Brett Hawke

Personal information
- Full name: Brett Geoffrey Hawke
- National team: Australia
- Born: 2 June 1975 (age 51) Sydney, New South Wales
- Height: 1.86 m (6 ft 1 in)
- Weight: 86 kg (190 lb)

Sport
- Sport: Swimming
- Strokes: Freestyle
- College team: Auburn University (US)

Medal record
Men's swimming
Representing Australia
World Championships (SC)
| Silver medal – second place | 1995 Rio | 4x100 m freestyle |
| Silver medal – second place | 2002 Moscow | 4x100 m medley |
Goodwill Games
| Bronze medal – third place | 2001 Brisbane | 50 m freestyle |
Pan Pacific Championships
| Bronze medal – third place | 2002 Yokohama | 50 m freestyle |
Commonwealth Games
| Silver medal – second place | 2002 Manchester | 50 m freestyle |
| Silver medal – second place | 2006 Melbourne | 4x100 m freestyle |
| Bronze medal – third place | 2006 Melbourne | 50 m freestyle |

= Brett Hawke =

Australian swimmer

Brett Geoffrey Hawke (born 2 June 1975) is a former competitive swimmer who represented Australia at the 2000 Summer Olympics and 2004 Summer Olympics. He was the head coach of the Auburn Tigers swimming and diving team of Auburn University in the United States until 28 March 2018.

==Swimming career==

Hawke received an athletic scholarship to attend Auburn University in Auburn, Alabama, and swam for the Auburn Tigers swimming and diving team in National Collegiate Athletic Association (NCAA) and Southeastern Conference (SEC) competition from 1996 to 1999. He received seventeen All-American honors and was a nine-time NCAA individual champion, and helped Auburn win two national team championships in his three years as a student-athlete.

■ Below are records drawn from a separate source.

(** A model node gives way to its children. *)
Lemma push_spec d top p ls stack lss s : covers d (heap s) top p ls → NoDup ls → Forall2 (covers d (heap s) top) stack lss →
  ∃ stack1 lss1, push_children p stack s = Ret stack1 ∧ Forall2 (covers d (heap s) top) stack1 lss1 ∧
    ls ++ concat lss = (match heap s !! p with Some (DataNode _) => [p] | _ => [] end) ++ concat lss1 ∧
    S (sum_list_with (weight d (heap s)) stack1) = (weight d (heap s) p + sum_list_with (weight d (heap s)) stack)%nat.
Proof.
  intros Hc Hnd Hst. unfold push_children, get_node. destruct d as [|d]; [done|]. pose proof Hc as Hc0. cbn [covers weight] in Hc |- *.
  destruct (heap s !! p) as [[l|m]|] eqn:E; [| |done]; cbn [of_option]; rewrite res_bind_ret.
  - subst ls. by exists stack, lss.
  - destruct (covers_children d (heap s) top p ls m Hc0 Hnd E) as (rs & Hrs & -> & ->). rewrite res_bind_ret.
    exists ((run_child <$> rs) ++ stack), ((run_leaves <$> rs) ++ lss). split; [done|].
    assert (Forall2 (covers (S d) (heap s) top) (run_child <$> rs) (run_leaves <$> rs)) as Hf.
    { apply Forall2_fmap, Forall_Forall2_diag. eapply Forall_impl; [exact Hrs|]. intros r (Hr & _). by apply covers_S. }
    split; [by apply Forall2_app|]. split; [rewrite concat_app; cbn [app]; f_equal; clear; induction rs as [|r rs IH]; [done|]; by rewrite bind_cons, IH|].
    rewrite sum_list_with_app. cbn [plus]. f_equal. f_equal. clear Hc Hc0 Hf E Hst.
    induction Hrs as [|r rs (Hcr & _) Hrs IHrs]; [done|]. rewrite bind_cons in Hnd. apply NoDup_app in Hnd as (Hr & _ & Hnd).
    rewrite fmap_cons. cbn [sum_list_with]. rewrite (IHrs Hnd). f_equal. apply (weight_le d (S d) _ top ltac:(lia) _ _ Hcr Hr).
Qed.

(** The leaf [p] is visited after [prev]. *)
Definition visit p prev s : Alex :=
  if bool_decide (prev = 0) then s else with_heap (leaf_alter (with_prev prev) p (leaf_alter (with_next p) prev (heap s))) s.

Lemma visit_links p prev s : same_up_to_links (heap s) (heap (visit p prev s)) ∧ ∀ q, q ≠ p → q ∉ behind prev → heap (visit p prev s) !! q = heap s !! q.
Proof.
  unfold visit, behind. case_bool_decide; [split; [apply links_refl|done]|]. cbn. split.
  - eapply links_trans; intros q; by apply leaf_alter_same.
  - intros q H1 H2%not_elem_of_cons. by rewrite !leaf_alter_ne by naive_solver.
Qed.

Lemma link_loop_leaf fuel p stack prev s l : heap s !! p = Some (DataNode l) → p ≠ prev → (prev ≠ 0 → ∃ lp, heap s !! prev = Some (DataNode lp)) →
  link_loop (S fuel) p stack prev s = link_rest fuel stack p (visit p prev s).
Proof.
  intros El Hne Hp. cbn [link_loop]. unfold get_node at 1. rewrite El. cbn [of_option]. rewrite res_bind_ret. unfold visit. case_bool_decide as H0; [by rewrite res_bind_ret|].
  destruct (Hp H0) as (lp & Elp). rewrite (modify_leaf_alter _ _ _ lp), res_bind_ret by done.
  by rewrite (modify_leaf_alter _ _ _ l), !res_bind_ret by (cbn; by rewrite leaf_alter_ne).
Qed.

Lemma link_nothing prev s : (prev ≠ 0 → ∃ l, heap s !! prev = Some (DataNode l) ∧ next_leaf_ l = 0) → linked prev [] s s.
Proof.
  intros Hpv. constructor; [split; [by destruct s|apply links_refl]|done|done|]. intros l Hprev El.
  destruct (Hpv Hprev) as (l0 & El0 & En). assert (l0 = l) as -> by congruence. cbn. rewrite El, <- En. by destruct l.
Qed.

Lemma link_rest_spec d top : ∀ fuel stack lss prev s, linkable d top stack lss prev s → (sum_list_with (weight d (heap s)) stack ≤ fuel)%nat →
  ∃ s', link_rest fuel stack prev s = Ret s' ∧ linked prev (concat lss) s s'.
Proof.
  induction fuel as [|fuel IH]; intros stack lss prev s [Hc Hnd H0 Hfr Hpv] Hw.
  all: destruct Hc as [|p ls stack lss Hp Hc].
  1,3: exists s; split; [done|by apply link_nothing].
  all: cbn [concat] in *; apply NoDup_app in Hnd as (Hnp & Hdp & Hnd); pose proof Hnd as (Hls & _ & Hnc)%NoDup_app;
    destruct (push_spec d top p ls stack lss s Hp Hls Hc) as (stack1 & lss1 & Epush & Hc1 & Econ & Ew); cbn [sum_list_with] in Hw.
  1: lia.
  cbn [link_rest]. rewrite Epush, res_bind_ret. rewrite Econ in Hnd, Hdp, H0, Hfr |- *.
  destruct (heap s !! p) as [[l|m]|] eqn:E; cbn [app] in *.
  - apply NoDup_cons in Hnd as [Hpc Hnd]. assert (p ≠ prev) as Hne.
    { intros ->. unfold behind in Hdp. destruct (decide (prev = 0)) as [->|Hz]; [apply H0; left|]. rewrite bool_decide_eq_false_2 in Hdp by done. apply (Hdp prev); left. }
    rewrite (link_loop_leaf fuel p stack1 prev s l E Hne) by (intros Hz; destruct (Hpv Hz) as (lp & ? & _); by exists lp).
    set (s1 := visit p prev s). destruct (visit_links p prev s) as [Hs1 Ho1]. fold s1 in Hs1, Ho1.
    destruct (weights_frame d _ _ top stack1 lss1 Hc1 Hnd Hs1) as [Ew1 Hc1']. destruct (Hfr p l ltac:(left) E) as [Hpl Hnl].
    assert (∀ q, q ∈ concat lss1 → heap s1 !! q = heap s !! q) as Hrest.
    { intros q Hq. apply Ho1; [intros ->; done|]. intros Hb. apply (Hdp q Hb). by right. }
    assert (∃ l1, heap s1 !! p = Some (DataNode l1) ∧ prev_leaf_ l1 = prev ∧ next_leaf_ l1 = 0) as (l1 & El1 & Hp1 & Hn1).
    { unfold s1, visit. case_bool_decide as Hz; [exists l; by rewrite E, Hpl, Hz|]. cbn. exists (with_prev prev l). split; [|done].
      apply leaf_alter_eq. by rewrite leaf_alter_ne. }
    assert (p ≠ 0) as Hp0 by (intros ->; apply H0; left).
    destruct (IH stack1 lss1 p s1) as (s' & Es' & [[Es Hss] Hoth Hseg Hli]).
    { constructor; [done| | | |].
      - unfold behind. rewrite bool_decide_eq_false_2 by done. by apply NoDup_cons.
      - intros Hz. apply H0. by right.
      - intros q lq Hq. rewrite Hrest by done. apply Hfr. by right.
      - intros _. by exists l1. }
    { lia. }
    exists s'. split; [done|]. specialize (Hli l1 Hp0 El1). unfold behind in Hoth. rewrite bool_decide_eq_false_2 in Hoth by done. constructor.
    + split; [|by eapply links_trans]. rewrite Es. unfold s1, visit. by case_bool_decide.
    + intros q Hq. rewrite not_elem_of_app, not_elem_of_cons in Hq. destruct Hq as (Hqb & Hqp & Hqc). rewrite Hoth; [by apply Ho1|]. set_solver.
    + cbn [seg]. split; [done|]. split; [|done]. exists (with_next (default 0 (head (concat lss1))) l1). done.
    + intros lp Hz Elp. assert (prev ≠ p) as Hne' by done. assert (prev ∉ concat lss1) as Hpvc.
      { intros Hin. apply (Hdp prev); [unfold behind; rewrite bool_decide_eq_false_2 by done; left|by right]. }
      rewrite Hoth by set_solver. unfold s1, visit. rewrite bool_decide_eq_false_2 by done. cbn. rewrite leaf_alter_ne by done.
      by rewrite (leaf_alter_eq _ _ _ lp).
  - assert (link_loop (S fuel) p stack1 prev s = link_rest fuel stack1 prev s) as ->.
    { cbn [link_loop]. unfold get_node at 1. rewrite E. cbn [of_option]. by rewrite !res_bind_ret. }
    apply IH; [|lia]. constructor; try done. by apply NoDup_app.
  - destruct d; [done|]. cbn [covers] in Hp. by rewrite E in Hp.
Qed.

(** The leaves of a tree that are not linked yet. *)
Lemma link_all_spec d top s ls : covers d (heap s) top (root_node_ s) ls → NoDup ls → 0 ∉ ls →
  (∀ q l, q ∈ ls → heap s !! q = Some (DataNode l) → prev_leaf_ l = 0 ∧ next_leaf_ l = 0) →
  ∃ s', link_all_data_nodes s = Ret s' ∧ s' = with_heap (heap s') s ∧ same_up_to_links (heap s) (heap s') ∧ chain (heap s') 0 ls.
Proof.
  intros Hc Hnd H0 Hfr. unfold link_all_data_nodes. change (let* stack := push_children (root_node_ s) [] s in link_loop (depth_fuel s) (root_node_ s) stack 0 s)
    with (link_rest (depth_fuel s) [root_node_ s] 0 s).
  destruct (link_rest_spec d top (depth_fuel s) [root_node_ s] [ls] 0 s) as (s' & E & [[Es Hs] _ Hseg _]).
  - constructor; cbn [concat]; rewrite ?app_nil_r; try done. by constructor.
  - cbn. pose proof (weight_heap d (heap s) top _ _ Hc Hnd). unfold depth_fuel. lia.
  - cbn [concat] in Hseg. rewrite app_nil_r in Hseg. exists s'. split; [done|]. split; [done|]. split; [done|]. by apply chain_seg.
Qed.
End walk.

Hawke returned to Australia in 1999. For much of his career, Hawke was regarded as the top sprinter in Australia. He is a five-time Australian national champion and former Australian record-holder in the 50-metre freestyle (22.07), which he set in the semifinals of the 2004 Summer Olympics. Hawke retired from competitive swimming after the 2006 Commonwealth Games in Melbourne, where he won the bronze in the 50-metre freestyle and a silver medal as a member of the second-place Australian team in the 4x100-metre freestyle relay. Hawke finished his career with seven international medals.

Hawke trained at The Race Club, a swimming techniques training club founded by Olympic Swimmers Gary Hall, Jr. and his father, Gary Hall, Sr. The Race Club, originally known as "The World Team," was designed to serve as a training group for elite swimmers across the world in preparation for the 2000 Summer Olympics in Sydney. To be eligible to train with the Race Club, a swimmer must either have been ranked in the top 20 in the world the past 3 calendar years or top 3 in their nation in the past year. The Race Club included such well known swimmers as Roland Schoeman, Mark Foster, Ryk Neethling, and Therese Alshammar.

==Coaching career==

Hawke returned to Auburn in 2006 to serve as an assistant under his former head coach David Marsh. In 2007, Marsh left Auburn and was replaced by Richard Quick. In 2009, Hawke was named head coach after Quick died from an inoperable brain tumor. Quick and Hawke were named 2009 CSCAA Coaches of the Year after the men's swimming and diving program won the national title.

He became a United States citizen in 2009, saying that one of his goals is to coach the U.S. Olympic team in future games.

He was the head coach of the Auburn Tigers swimming and diving team of Auburn University in the United States until 28 March 2018 In October, 2018, Hawke joined the Fitter and Faster Team.

On Tuesday, May 20th, 2025, Hawke was named Head Swim Coach of the Enhanced Games.